EXERCISE INSTRUCTIONS:
Which lines run from the line with "Definition falsy (text" through the line with "s => JS.eqb" in the entries below? Print them exactly, both ends included, and nothing more.

(RECORDS FOR THE EXERCISE)

(** * Match-and-snippet engine of the Ghost + Contentful search server

    A shallow embedding of [src/index.ts]: the text matcher, the snippet
    extractors, the rich-text flattener, the markup stripper and the
    filter/map pipelines of the search tools, followed by the properties
    the specification states about them.

    JavaScript strings are sequences of UTF-16 code units; [length],
    [indexOf], [includes] and [slice] all count code units.  Numbers that
    the code uses as indices are integers and are represented in [Z].
    [String.prototype.toLowerCase] is a platform function: the engine is
    developed for an arbitrary lowercasing function (a section variable),
    so that nothing below depends on how the platform folds case or on
    whether folding preserves the length of a string. *)

From Stdlib Require Import List ZArith NArith Bool Lia.
From Stdlib Require Import Strings.String Strings.Ascii.
Import ListNotations.

Open Scope Z_scope.

(** ** Platform strings *)

Definition code_unit := N.
Definition jsstring := list code_unit.

(** A string literal of the source text, as code units. *)
Definition lit (s : string) : jsstring :=
  List.map N_of_ascii (list_ascii_of_string s).

Module JS.

(** [s.length] *)
Definition length (s : jsstring) : Z := Z.of_nat (List.length s).

(** [a === b] on strings *)
Fixpoint eqb (a b : jsstring) : bool :=
  match a, b with
  | [], [] => true
  | x :: a', y :: b' => N.eqb x y && eqb a' b'
  | _, _ => false
  end.

(** [s.startsWith(q)]: [q] is an initial segment of [s]. *)
Fixpoint startsWith (s q : jsstring) {struct q} : bool :=
  match q, s with
  | [], _ => true
  | _ :: _, [] => false
  | y :: q', x :: s' => N.eqb x y && startsWith s' q'
  end.

(** [s.indexOf(q)]: the least index at which [q] occurs in [s], or [-1].
    [indexOf_from s q k] searches [s], whose first unit has index [k]. *)
Fixpoint indexOf_from (s q : jsstring) (k : Z) : Z :=
  if startsWith s q then k
  else match s with
       | [] => -1
       | _ :: s' => indexOf_from s' q (k + 1)
       end.

Definition indexOf (s q : jsstring) : Z := indexOf_from s q 0.

(** [s.includes(q)]: [q] occurs in [s] as a contiguous substring. *)
Fixpoint includes (s q : jsstring) : bool :=
  startsWith s q ||
  match s with
  | [] => false
  | _ :: s' => includes s' q
  end.

(** [s.slice(from, to)] for integer arguments: a negative argument counts
    from the end of the string, and both are clamped to [0, s.length]. *)
Definition relative_index (len i : Z) : Z :=
  if i <? 0 then Z.max (len + i) 0 else Z.min i len.

Definition slice (s : jsstring) (from to : Z) : jsstring :=
  let len := length s in
  let from' := relative_index len from in
  let to' := relative_index len to in
  firstn (Z.to_nat (to' - from')) (skipn (Z.to_nat from') s).

(** [parts.join(sep)] on an array of strings. *)
Fixpoint join (sep : jsstring) (parts : list jsstring) : jsstring :=
  match parts with
  | [] => []
  | [p] => p
  | p :: rest => p ++ sep ++ join sep rest
  end.

(** All the indices at which [q] occurs in [s], in increasing order;
    [occurrences_from s q k] lists them for [s] starting at index [k]. *)
Fixpoint occurrences_from (s q : jsstring) (k : Z) : list Z :=
  (if startsWith s q then [k] else []) ++
  match s with
  | [] => []
  | _ :: s' => occurrences_from s' q (k + 1)
  end.

Definition occurrences (s q : jsstring) : list Z := occurrences_from s q 0.

(** Lowercasing of the Basic Latin letters [A]-[Z]; it agrees with
    [toLowerCase] on every string of code units below 128. *)
Definition lower_unit (c : code_unit) : code_unit :=
  if (N.leb 65 c && N.leb c 90)%bool then (c + 32)%N else c.

Definition asciiToLowerCase (s : jsstring) : jsstring :=
  List.map lower_unit s.

End JS.

(** A value of type [string | undefined | null]. *)
Inductive jstext : Type :=
| undefined
| null
| str (s : jsstring).

(** [!text]: [undefined], [null] and the empty string are falsy. *)
Definition falsy (text : jstext) : bool :=
  match text with
  | undefined | null => true
  | str [] => true
  | str (_ :: _) => false
  end.

(** A string interpolated in a template literal. *)
Definition interpolate (text : jstext) : jsstring :=
  match text with
  | undefined => lit "undefined"
  | null => lit "null"
  | str s => s
  end.

Definition ellipsis : jsstring := lit "...".

(** [a || b] on values of type [string | null] (the snippet results):
    [null] and the empty string are falsy. *)
Definition or_else (a b : option jsstring) : option jsstring :=
  match a with
  | Some (_ :: _) => a
  | _ => b
  end.

(** ** Rich-text documents *)

(** A value found where a rich-text node is expected: [absent] stands for
    [undefined] and [null]; [object] carries the three properties the code
    reads, a property that is missing being [undefined].  [content] is
    [Some] exactly when [Array.isArray(node.content)]. *)
Inductive node : Type :=
| absent
| object (nodeType : jstext) (value : jstext) (content : option (list node)).

(** [node.nodeType === "text"] *)
Definition is_text (nodeType : jstext) : bool :=
  match nodeType with
  | str s => JS.eqb s (lit "text")
  | _ => false
  end.

(** [value || ""] *)
Definition or_empty (value : jstext) : jsstring :=
  match value with
  | str s => s
  | _ => []
  end.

(End RECORDS FOR THE EXERCISE)

EXPECTED ANSWER:
Definition falsy (text : jstext) : bool :=
  match text with
  | undefined | null => true
  | str [] => true
  | str (_ :: _) => false
  end.

(** A string interpolated in a template literal. *)
Definition interpolate (text : jstext) : jsstring :=
  match text with
  | undefined => lit "undefined"
  | null => lit "null"
  | str s => s
  end.

Definition ellipsis : jsstring := lit "...".

(** [a || b] on values of type [string | null] (the snippet results):
    [null] and the empty string are falsy. *)
Definition or_else (a b : option jsstring) : option jsstring :=
  match a with
  | Some (_ :: _) => a
  | _ => b
  end.

(** ** Rich-text documents *)

(** A value found where a rich-text node is expected: [absent] stands for
    [undefined] and [null]; [object] carries the three properties the code
    reads, a property that is missing being [undefined].  [content] is
    [Some] exactly when [Array.isArray(node.content)]. *)
Inductive node : Type :=
| absent
| object (nodeType : jstext) (value : jstext) (content : option (list node)).

(** [node.nodeType === "text"] *)
Definition is_text (nodeType : jstext) : bool :=
  match nodeType with
  | str s => JS.eqb s (lit "text")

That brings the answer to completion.